__SOURCE MATERIAL__:

▬▬▬▬▬▬

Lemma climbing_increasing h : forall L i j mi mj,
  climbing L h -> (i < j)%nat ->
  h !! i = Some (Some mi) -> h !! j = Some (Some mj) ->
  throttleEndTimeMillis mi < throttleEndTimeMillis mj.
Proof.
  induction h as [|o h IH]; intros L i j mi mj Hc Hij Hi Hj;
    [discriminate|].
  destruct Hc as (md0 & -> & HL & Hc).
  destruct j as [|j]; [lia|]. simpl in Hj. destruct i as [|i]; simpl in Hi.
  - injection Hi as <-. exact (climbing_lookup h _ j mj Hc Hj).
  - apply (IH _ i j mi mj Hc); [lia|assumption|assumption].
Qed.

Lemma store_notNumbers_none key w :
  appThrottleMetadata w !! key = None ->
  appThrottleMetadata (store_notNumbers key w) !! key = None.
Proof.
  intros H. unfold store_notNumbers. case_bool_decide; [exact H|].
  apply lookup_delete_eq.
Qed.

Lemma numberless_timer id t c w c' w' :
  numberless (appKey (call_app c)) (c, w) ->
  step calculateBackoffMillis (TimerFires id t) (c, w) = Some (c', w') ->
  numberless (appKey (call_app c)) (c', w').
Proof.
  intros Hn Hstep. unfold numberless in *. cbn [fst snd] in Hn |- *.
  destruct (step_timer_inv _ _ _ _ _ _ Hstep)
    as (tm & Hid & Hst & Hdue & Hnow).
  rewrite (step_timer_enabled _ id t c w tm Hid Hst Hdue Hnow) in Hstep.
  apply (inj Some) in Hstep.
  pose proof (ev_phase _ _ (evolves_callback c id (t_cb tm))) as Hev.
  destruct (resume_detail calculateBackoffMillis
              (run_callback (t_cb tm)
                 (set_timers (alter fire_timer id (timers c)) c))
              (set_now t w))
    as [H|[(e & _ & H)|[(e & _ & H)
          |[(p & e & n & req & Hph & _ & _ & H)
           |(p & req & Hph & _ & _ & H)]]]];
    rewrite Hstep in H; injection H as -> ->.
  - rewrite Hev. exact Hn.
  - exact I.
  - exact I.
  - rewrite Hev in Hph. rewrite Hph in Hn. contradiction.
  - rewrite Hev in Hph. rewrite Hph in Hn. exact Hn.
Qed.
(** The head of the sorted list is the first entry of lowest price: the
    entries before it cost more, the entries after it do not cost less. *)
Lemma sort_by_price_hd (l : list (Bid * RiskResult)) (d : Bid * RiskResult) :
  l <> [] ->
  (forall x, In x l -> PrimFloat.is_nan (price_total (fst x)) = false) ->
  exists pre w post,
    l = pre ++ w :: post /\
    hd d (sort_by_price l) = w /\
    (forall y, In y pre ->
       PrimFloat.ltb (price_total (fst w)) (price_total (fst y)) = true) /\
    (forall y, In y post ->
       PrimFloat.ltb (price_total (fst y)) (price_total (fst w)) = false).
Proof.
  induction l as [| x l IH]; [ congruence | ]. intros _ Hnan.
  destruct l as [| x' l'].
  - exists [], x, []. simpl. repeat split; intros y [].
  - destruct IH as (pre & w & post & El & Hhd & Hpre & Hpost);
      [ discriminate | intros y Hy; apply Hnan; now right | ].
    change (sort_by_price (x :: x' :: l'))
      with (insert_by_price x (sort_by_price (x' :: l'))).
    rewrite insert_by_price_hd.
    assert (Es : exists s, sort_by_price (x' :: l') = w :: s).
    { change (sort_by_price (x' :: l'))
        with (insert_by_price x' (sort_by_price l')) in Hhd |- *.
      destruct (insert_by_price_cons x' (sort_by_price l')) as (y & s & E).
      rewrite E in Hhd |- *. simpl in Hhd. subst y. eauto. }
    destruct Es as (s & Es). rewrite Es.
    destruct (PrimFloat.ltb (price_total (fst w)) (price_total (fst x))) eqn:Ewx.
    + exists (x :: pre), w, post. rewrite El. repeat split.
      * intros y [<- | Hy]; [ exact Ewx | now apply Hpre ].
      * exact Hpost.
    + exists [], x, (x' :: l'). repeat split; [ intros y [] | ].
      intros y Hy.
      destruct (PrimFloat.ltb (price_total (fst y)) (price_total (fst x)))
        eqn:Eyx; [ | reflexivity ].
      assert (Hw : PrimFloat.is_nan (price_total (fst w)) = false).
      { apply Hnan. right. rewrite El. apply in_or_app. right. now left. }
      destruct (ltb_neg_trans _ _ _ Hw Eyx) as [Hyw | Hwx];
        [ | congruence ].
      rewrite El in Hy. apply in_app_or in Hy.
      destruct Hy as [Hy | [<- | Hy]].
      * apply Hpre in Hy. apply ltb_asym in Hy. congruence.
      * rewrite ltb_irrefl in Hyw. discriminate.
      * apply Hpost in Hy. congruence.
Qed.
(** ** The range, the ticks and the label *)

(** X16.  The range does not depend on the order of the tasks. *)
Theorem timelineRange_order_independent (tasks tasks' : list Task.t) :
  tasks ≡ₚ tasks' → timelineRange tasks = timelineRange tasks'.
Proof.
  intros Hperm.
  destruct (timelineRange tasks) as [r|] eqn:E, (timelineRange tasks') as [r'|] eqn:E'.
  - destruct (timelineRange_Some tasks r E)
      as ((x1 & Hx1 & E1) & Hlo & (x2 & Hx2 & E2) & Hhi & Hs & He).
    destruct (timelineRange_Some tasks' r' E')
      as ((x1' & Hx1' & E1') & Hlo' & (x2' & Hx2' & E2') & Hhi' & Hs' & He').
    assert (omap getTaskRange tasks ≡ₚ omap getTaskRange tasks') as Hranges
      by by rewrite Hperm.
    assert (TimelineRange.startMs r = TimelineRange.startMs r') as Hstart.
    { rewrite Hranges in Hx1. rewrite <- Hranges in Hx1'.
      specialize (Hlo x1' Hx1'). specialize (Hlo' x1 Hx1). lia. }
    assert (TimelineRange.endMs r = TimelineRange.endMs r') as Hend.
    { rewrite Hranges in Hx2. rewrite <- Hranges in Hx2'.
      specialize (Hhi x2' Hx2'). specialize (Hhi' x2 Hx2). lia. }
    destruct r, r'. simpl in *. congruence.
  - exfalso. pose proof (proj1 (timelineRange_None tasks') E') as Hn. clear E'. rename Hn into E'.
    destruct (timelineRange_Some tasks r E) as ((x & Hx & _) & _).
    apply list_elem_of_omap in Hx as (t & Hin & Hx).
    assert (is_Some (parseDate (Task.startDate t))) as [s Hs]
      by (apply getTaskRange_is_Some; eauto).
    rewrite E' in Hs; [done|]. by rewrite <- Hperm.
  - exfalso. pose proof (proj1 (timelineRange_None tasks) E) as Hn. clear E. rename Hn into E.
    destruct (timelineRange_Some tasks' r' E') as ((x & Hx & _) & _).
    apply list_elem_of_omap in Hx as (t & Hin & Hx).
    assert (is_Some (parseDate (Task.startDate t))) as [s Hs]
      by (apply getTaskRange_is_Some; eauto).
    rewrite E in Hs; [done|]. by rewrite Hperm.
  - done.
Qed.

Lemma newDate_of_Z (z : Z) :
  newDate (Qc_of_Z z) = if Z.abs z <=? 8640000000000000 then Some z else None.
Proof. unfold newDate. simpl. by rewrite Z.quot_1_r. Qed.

▬▬▬▬▬▬

__ABOUT THIS EXERCISE__: For each line in the data above that contains the string "assert", extract the line.

__FINISHED EXERCISE__:
    assert (Es : exists s, sort_by_price (x' :: l') = w :: s).
      assert (Hw : PrimFloat.is_nan (price_total (fst w)) = false).
    assert (omap getTaskRange tasks ≡ₚ omap getTaskRange tasks') as Hranges
    assert (TimelineRange.startMs r = TimelineRange.startMs r') as Hstart.
    assert (TimelineRange.endMs r = TimelineRange.endMs r') as Hend.
    assert (is_Some (parseDate (Task.startDate t))) as [s Hs]
    assert (is_Some (parseDate (Task.startDate t))) as [s Hs]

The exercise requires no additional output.